FIC issues guidance for trust and company service providers

Posted on 3 Comments

The Financial Intelligence Centre (FIC) has published a guidance on how to interpret Item 2 of Schedule 1 to the Financial Intelligence Centre Act (Fica): a trust and company service provider (TCSP). The guidance also includes examples of the money laundering and terrorist financing risks the sector faces.

Public Compliance Communication 6A takes into consideration the amended definition of Item 2, which, along with the other amendments to Schedule 1, took effect on 19 December 2022. It replaces PCC 6.

A TCSP is a business that helps its clients with the creation, operation, and management of a company, a close corporation, or a trust. A person who performs the activities of a TCSP, regardless of his or her professional accreditation, is an accountable institution and must register as a TCSP with the FIC. TCSPs can include financial institutions, legal professionals, and accountants.

One of the purposes of PCC 6A is to clarify who is and who is not a TCSP. It does this by explaining how the terms used in the Item 2 definition should be understood in the context of Fica.

A TCSP is defined in Item 2 as:

(a) A person who carries on the business of preparing for or carrying out transactions for a client, where–

(i) the client is assisted in the planning or execution of–

  • the organisation of contributions necessary for the creation, operation, or management of a company, or of an external company, or of a foreign company, as defined in the Companies Act;
  • the creation, operation, or management of a company, or of an external company, or of a foreign company, as defined in the Companies Act; or
  • the operation or management of a close corporation, as defined in the Close Corporations Act.

(b) A person who carries on the business of–

  1. acting for a client as a nominee as defined in the Companies Act; or
  2. arranging for another person to act for a client such as a nominee.

(c) A person who carries on the business of creating a trust arrangement for a client.

(d) A person who carries on the business of preparing for or carrying out transactions (including as a trustee) related to the investment, safe-keeping, control, or administering of trust property within the meaning of the Trust Property Control Act.

TCSP functions must form part of a commercial activity

“A person” includes both natural persons and legal persons.
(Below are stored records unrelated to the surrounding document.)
Lemma getTask_resolves_or_rejects_witness :
  (taskService.getTask 1 (net milk_world)).1 = Ok (pending_row 1 "Buy milk" 0) ∧
  ∃ e, (taskService.getTask 7 (net milk_world)).1 = Throw e.
Proof.
  assert (storage_ok (backend (net milk_world))) as Hok
    by apply created_storage_ok, fresh_storage_ok.
  split.
  - destruct (getTask_resolves_or_rejects (net milk_world) 1 eq_refl I Hok)
      as (Hhit & _).
    apply Hhit; [vm_compute; constructor|reflexivity].
  - destruct (getTask_resolves_or_rejects (net milk_world) 7 eq_refl I Hok)
      as (_ & Hmiss & _).
    apply Hmiss. vm_compute. intros Hin.
    inversion Hin as [|? ? ? Hin']; inversion Hin'.
Defined.

Lemma loadTasks_run w :
  Page.loadTasks w =
    match taskService.getTasks (net w) with
    | (Ok data, n') =>
        (Ok tt,
         {| home := {| tasks := data; loading := false; error := error (home w);
                       showForm := showForm (home w);
                       editingTask := editingTask (home w) |};
            net := n' |})
    | (Throw e, n') =>
        (Ok tt,
         {| home := {| tasks := tasks (home w); loading := false;
                       error := Some "Failed to load tasks";
                       showForm := showForm (home w);
                       editingTask := editingTask (home w) |};
            net := n' |})
    end.
Proof.
  handler_unfold. simpl.
  by destruct (taskService.getTasks (net w)) as [[data|e] n'].
Qed.

Lemma handleCreateTask_run render taskData w :
  Page.handleCreateTask render taskData w =
    match taskService.createTask taskData (net w) with
    | (Ok newTask, n') =>
        (Ok tt,
         {| home := {| tasks := newTask :: tasks render;
                       loading := loading (home w); error := error (home w);
                       showForm := false;
                       editingTask := editingTask (home w) |};
            net := n' |})
    | (Throw e, n') =>
        (Ok tt,
         {| home := {| tasks := tasks (home w); loading := loading (home w);
                       error := Some "Failed to create task";
                       showForm := showForm (home w);
                       editingTask := editingTask (home w) |};
            net := n' |})
    end.
Proof.
  handler_unfold.
  by destruct (taskService.createTask taskData (net w)) as [[t|e] n'].
Qed.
“Business” means a commercial activity or institution, as opposed to a charitable undertaking or a government institution. Therefore, persons who provide TCSP functions in their personal capacity, as opposed to doing so on a commercial basis as a feature of their business for clients, are not required to register as a TCSP.

An individual who acts as a trustee in his professional capacity will have to register with the FIC if he provides TSCP functions as part of his business, where his business is not conducted through a commercial structure. In other words, where the person is a sole proprietor, the sole proprietor will have to register with the FIC as an individual because there is no differentiation between himself and his business.

A trustee in the context of Item 2 relates only to when the trust services are performed as part of a business undertaking and does not include when a trustee is acting in his or her personal capacity. As such, trustees acting in their personal capacity do not meet the definition of “business”.

An individual who provides TSCP functions, including being a trustee, on an occasional basis does not have to register with the FIC. For example, Jane is a trustee of a family trust. Jane does not have to register with the FIC.

An employee of a TCSP does not have to register

Section 1 of Fica defines a “client” as “a person who has entered into a business relationship or a single transaction with an accountable institution”.

A person who performs a TCSP activity in as an employee for his employer’s commercial structure would not be considered as providing a service to a client.

The obligation to register with the FIC and to comply with all the other requirements of Fica applies to the accountable institution and not individually to each of the professionals in the employment of the entity. For example, each accountant in the employ of an accountable institution is not considered as an individual accountable institution and does not have to register separately.

What are TCSP activities?

The terms “preparing for”, “carrying out”, “assisted”, “planning”, and “execution” in 2(a)(i) should be understood according to their dictionary meanings.

The terms “organisation of contributions”, “creation”, “operation”, and “management” in 2(a)(i) (aa), (bb), and (cc) should be understood as follows:

“Organisation of contributions” could include assisting clients to raise capital or funding for the client’s business, either through advising on the sourcing of funding or liaising with donors and investors.

“Creation” can include assisting a client with the registration or administrative processes to register a legal person or corporate vehicle with the relevant government organisations. This can include advising on the legal requirements associated with the legal structure or creation of an entity, drafting any formation or formation-related documentation, and any form of facilitating the registration process.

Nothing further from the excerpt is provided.